Copy exactly the lines of the records below, and only those lines, beginning with the line that contains "match n with" and ending with the line that contains "123 :: (fix".

________________________

(* ===== verification/Sdk.v ===== *)
(** * Code outside the repository

    origin-crypto-sdk, serde_json and hex are not in the repository: their
    operations are the fields of these classes, and the development is
    parametric in them.  What a theorem relies on beyond the operations is
    stated by the law classes, which hold of the documented behaviour:
    hex decoding inverts hex encoding, and hashes are 32 bytes. *)

From Stdlib Require Import Ascii String.
From S2P Require Import Prelude RustStr Bytes.

(** ** JSON values, as [serde_json::json!] builds them *)

#[warnings="-register-all"]
Inductive json :=
| JNull
| JBool (b : bool)
| JNum (n : Z)
| JStr (s : string)
| JArr (l : list json)
| JObj (fields : list (string * json)).

(** Induction with the elements of arrays and objects. *)
Lemma json_nested_ind (P : json -> Prop) :
  P JNull -> (forall b, P (JBool b)) -> (forall n, P (JNum n)) -> (forall s, P (JStr s)) ->
  (forall l, Forall P l -> P (JArr l)) -> (forall l, Forall (fun kv => P kv.2) l -> P (JObj l)) ->
  forall j, P j.
Proof.
  intros Hn Hb Hm Hs Ha Ho. fix IH 1. intros [| | | |l|l]; [done|apply Hb|apply Hm|apply Hs|apply Ha|apply Ho].
  - induction l as [|j l IHl]; constructor; [apply IH|exact IHl].
  - induction l as [|[k j] l IHl]; constructor; [apply IH|exact IHl].
Qed.

(** [Vec<u8>] and [[u8; N]] serialise as arrays of numbers, [Option] as the
    value or [null]. *)
Definition json_bytes (b : bytes) : json := JArr (map (fun a => JNum (code a)) b).

Lemma code_map_inj (a b : bytes) : map (fun x => JNum (code x)) a = map (fun x => JNum (code x)) b -> a = b.
Proof.
  revert b. induction a as [|x a IH]; intros [|y b] E; cbn in E; simplify_eq; [done|].
  f_equal; [|by apply IH]. rewrite <- (byte_of_code x), <- (byte_of_code y). congruence.
Qed.

Lemma json_bytes_inj (a b : bytes) : json_bytes a = json_bytes b -> a = b.
Proof. intros [= E]. by apply code_map_inj. Qed.
Definition json_opt {A : Type} (f : A -> json) (o : option A) : json :=
  match o with Some a => f a | None => JNull end.

(** ** Operations *)

Class Sdk := {
  (** [origin_crypto_sdk::sha3_256], [origin_crypto_sdk::blake3::hash]. *)
  sha3_256 : bytes -> bytes;
  blake3 : bytes -> bytes;
  (** [hex::encode], [hex::decode]. *)
  hex_encode : bytes -> string;
  hex_decode : string -> result string bytes;
  (** [serde_json::to_vec]. *)
  json_to_vec : json -> option bytes;
  (** Hybrid signatures: [try_sign_hybrid], [HybridSig::encode],
      [HybridSig::decode], [HybridSig::verify] and the public keys. *)
  HybridSigningKeyBundle : Type;
  HybridSig : Type;
  try_sign_hybrid : HybridSigningKeyBundle -> bytes -> result string HybridSig;
  hybrid_encode : HybridSig -> result string bytes;
  hybrid_decode : bytes -> result string HybridSig;
  hybrid_verify : HybridSig -> bytes -> bytes -> bytes -> bool;
  ed25519_pk : HybridSigningKeyBundle -> bytes;
  falcon1024_pk : HybridSigningKeyBundle -> bytes
}.

(** ** Laws *)

Class HexOk `{Sdk} : Prop := {
  hex_roundtrip : forall b, hex_decode (hex_encode b) = Ok b
}.

(** [hex::encode] writes two lowercase digits per byte. *)
Definition is_hex_char (a : ascii) : bool := is_digit a || ((97 <=? code a) && (code a <=? 102)).
Class HexText `{Sdk} : Prop := {
  hex_text : forall b, Forall (fun a => is_hex_char a = true) (chars (hex_encode b));
  hex_text_len : forall b, length (chars (hex_encode b)) = (2 * length b)%nat
}.

Class HashOk `{Sdk} : Prop := {
  sha3_len : forall b, length (sha3_256 b) = 32%nat;
  blake3_len : forall b, length (blake3 b) = 32%nat
}.

(** Serialising a [serde_json::Value] succeeds and loses nothing. *)
Class JsonOk `{Sdk} : Prop := {
  json_total : forall j, is_Some (json_to_vec j);
  json_inj : forall j k, json_to_vec j = json_to_vec k -> j = k
}.

(** A collision of a hash function: what a forged chain must exhibit. *)
Definition collision (h : bytes -> bytes) : Prop := exists x y, x <> y /\ h x = h y.

(** [data] or a collision: from equal hashes, equal preimages or a collision. *)
Lemma hash_eq_or_collision (h : bytes -> bytes) (x y : bytes) :
  h x = h y -> x = y \/ collision h.
Proof. intros E. destruct (decide (x = y)); [by left|]. right. by exists x, y. Qed.

(** ** A concrete instance

    A toy instance to evaluate definitions on: the hash keeps a 32-byte
    prefix of its padded input, hex is the usual encoding, JSON is a
    tagged rendering and a signature is the signed bytes. *)

Module Toy.

Definition zero32 : bytes := replicate 32 (byte_of 0).
Definition hash (b : bytes) : bytes := take 32 (b ++ zero32).

Definition hex_digit (n : Z) : ascii := if n <? 10 then byte_of (48 + n) else byte_of (87 + n).
Definition hex_val (a : ascii) : option Z :=
  if is_digit a then Some (code a - 48)
  else if (97 <=? code a) && (code a <=? 102) then Some (code a - 87)
  else None.

Fixpoint hex_enc (b : bytes) : bytes :=
  match b with
  | [] => []
  | a :: b' => hex_digit (code a / 16) :: hex_digit (code a mod 16) :: hex_enc b'
  end.
Fixpoint hex_dec (l : bytes) : option bytes :=
  match l with
  | [] => Some []
  | x :: y :: l' =>
      match hex_val x, hex_val y, hex_dec l' with
      | Some h, Some d, Some r => Some (byte_of (h * 16 + d) :: r)
      | _, _, _ => None
      end
  | [_] => None
  end.

(** A prefix-free rendering: every element of a sequence is announced by a
    one byte and the end of the sequence by a zero byte. *)
Definition one : ascii := byte_of 1.
Definition zero : ascii := byte_of 0.
Fixpoint ser_chars (l : list ascii) : bytes :=
  match l with [] => [zero] | a :: l' => one :: a :: ser_chars l' end.
Fixpoint ser_pos (p : positive) : bytes :=
  match p with xH => [zero] | xO p' => one :: zero :: ser_pos p' | xI p' => one :: one :: ser_pos p' end.
Definition ser_Z (n : Z) : bytes :=
  match n with Z0 => [zero] | Zpos p => one :: zero :: ser_pos p | Zneg p => one :: one :: ser_pos p end.

Fixpoint ser (j : json) : bytes :=
  match j with
  | JNull => [byte_of 110]
  | JBool true => [byte_of 116]
  | JBool false => [byte_of 102]
  | JNum n => byte_of 35 :: ser_Z n
  | JStr s => byte_of 34 :: ser_chars (chars s)
  | JArr l => byte_of 91 :: (fix go (l : list json) : bytes :=
      match l with [] => [zero] | j :: l' => one :: ser j ++ go l' end) l
  | JObj l => byte_of 123 :: (fix go (l : list (string * json)) : bytes :=
      match l with [] => [zero] | (k, j) :: l' => one :: ser_chars (chars k) ++ ser j ++ go l' end) l
  end.

Definition sdk : Sdk := {|
  sha3_256 := hash; blake3 := hash;
  hex_encode b := of_chars (hex_enc b); 
  hex_decode s := match hex_dec (chars s) with Some b => Ok b | None => Err "bad hex" end;
  json_to_vec j := Some (ser j);
  HybridSigningKeyBundle := bytes; HybridSig := bytes;
  try_sign_hybrid _ m := Ok m; hybrid_encode s := Ok s; hybrid_decode b := Ok b;
  hybrid_verify s _ _ m := bool_decide (s = m);
  ed25519_pk b := b; falcon1024_pk b := b
|}.

Lemma hex_val_digit (n : Z) : 0 <= n < 16 -> hex_val (hex_digit n) = Some n.
Proof.
  intros Hn. assert (In n (map Z.of_nat (seq 0 16))) as Hin.
  { apply in_map_iff. exists (Z.to_nat n). split; [lia|]. apply in_seq. lia. }
  cbn in Hin. repeat (destruct Hin as [<-|Hin]; [by vm_compute|]). done.
Qed.

Lemma hex_dec_enc (b : bytes) : hex_dec (hex_enc b) = Some b.
Proof.
  induction b as [|a b IH]; [done|]. cbn [hex_enc hex_dec].
  pose proof (code_range a). pose proof (Z.mod_pos_bound (code a) 16 ltac:(lia)).
  assert (0 <= code a / 16 < 16) by (split; [apply Z.div_pos; lia|apply Z.div_lt_upper_bound; lia]).
  rewrite !hex_val_digit by done. rewrite IH. do 2 f_equal.
  replace (_ * 16 + _) with (code a) by (pose proof (Z.div_mod (code a) 16); lia).
  apply byte_of_code.
Qed.

#[global] Instance hex_ok : @HexOk sdk.
Proof. constructor. intros b. cbn. by rewrite chars_of_chars, hex_dec_enc. Qed.

Lemma hex_digit_char (n : Z) : 0 <= n < 16 -> is_hex_char (hex_digit n) = true.
Proof.
  intros Hn. unfold is_hex_char, is_digit, hex_digit.
  destruct (Z.ltb_spec n 10); rewrite code_byte_of, Z.mod_small by lia; lia.
Qed.

#[global] Instance hex_text_ok : @HexText sdk.
Proof.
  constructor; intros b; cbn; rewrite chars_of_chars.
  - induction b as [|a b IH]; cbn; [constructor|]. pose proof (code_range a).
    pose proof (Z.mod_pos_bound (code a) 16 ltac:(lia)).
    assert (0 <= code a / 16 < 16) by (split; [apply Z.div_pos; lia|apply Z.div_lt_upper_bound; lia]).
    do 2 (constructor; [by apply hex_digit_char|]). done.
  - induction b as [|a b IH]; cbn in *; [done|]. lia.
Qed.

#[global] Instance hash_ok : @HashOk sdk.
Proof.
  assert (forall b, length (hash b) = 32%nat) as E.
  { intros b. unfold hash. rewrite length_take, length_app. unfold zero32.
    rewrite length_replicate. lia. }
  by constructor.
Qed.

Lemma ser_chars_inj (l k r s : list ascii) :
  ser_chars l ++ r = ser_chars k ++ s -> l = k /\ r = s.
Proof.
  revert k. induction l as [|a l IH]; intros [|b k] E; cbn in E; simplify_eq; [done|].
  edestruct IH as [-> ->]; [eassumption|done].
Qed.

Lemma ser_pos_inj (p q : positive) (r s : bytes) : ser_pos p ++ r = ser_pos q ++ s -> p = q /\ r = s.
Proof.
  revert q. induction p as [p IH|p IH|]; intros [q|q|] E; cbn in E; simplify_eq;
    first [done | by edestruct IH as [-> ->]; [eassumption|]].
Qed.

Lemma ser_Z_inj (m n : Z) (r s : bytes) : ser_Z m ++ r = ser_Z n ++ s -> m = n /\ r = s.
Proof.
  destruct m, n; intros E; cbn in E; simplify_eq; try done;
    by edestruct ser_pos_inj as [-> ->]; [eassumption|].
Qed.

Lemma ser_inj (j k : json) (r s : bytes) : ser j ++ r = ser k ++ s -> j = k /\ r = s.
Proof.
  revert k r s. induction j as [|b|n|str|l IH|l IH] using json_nested_ind;
    intros k r s E; destruct k as [|b'|n'|str'|l'|l']; try destruct b; try destruct b'; cbn in E;
    try (by simplify_eq).
  - injection E as E. apply ser_Z_inj in E as [-> ->]. done.
  - injection E as E. apply ser_chars_inj in E as [E ->]. by rewrite (chars_inj _ _ E).
  - injection E as E. cut (l = l' /\ r = s); [by intros [-> ->]|]. revert l' E.
    induction IH as [|j l Hj Hl IHl]; intros [|j' l'] E; cbn in E; [by simplify_eq..|].
    injection E as E. rewrite <- !app_assoc in E. apply Hj in E as [-> E].
    apply IHl in E as [-> ->]. done.
  - injection E as E. cut (l = l' /\ r = s); [by intros [-> ->]|]. revert l' E.
    induction IH as [|[x j] l Hj Hl IHl]; intros [|[x' j'] l'] E; cbn in E; [by simplify_eq..|].
    injection E as E. rewrite <- !app_assoc in E. apply ser_chars_inj in E as [Ex E]. apply chars_inj in Ex as ->.
    rewrite <- ?app_assoc in E. apply Hj in E as [E' E]. cbn in E'. subst j'. apply IHl in E as [-> ->]. done.
Qed.

#[global] Instance json_ok : @JsonOk sdk.
Proof.
  split; [by eexists|]. intros j k E. cbn in E. injection E as E.
  apply (ser_inj j k [] []). by rewrite E.
Qed.

End Toy.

________________________

Answer for the task:
  match n with Z0 => [zero] | Zpos p => one :: zero :: ser_pos p | Zneg p => one :: one :: ser_pos p end.

Fixpoint ser (j : json) : bytes :=
  match j with
  | JNull => [byte_of 110]
  | JBool true => [byte_of 116]
  | JBool false => [byte_of 102]
  | JNum n => byte_of 35 :: ser_Z n
  | JStr s => byte_of 34 :: ser_chars (chars s)
  | JArr l => byte_of 91 :: (fix go (l : list json) : bytes :=
      match l with [] => [zero] | j :: l' => one :: ser j ++ go l' end) l
  | JObj l => byte_of 123 :: (fix go (l : list (string * json)) : bytes :=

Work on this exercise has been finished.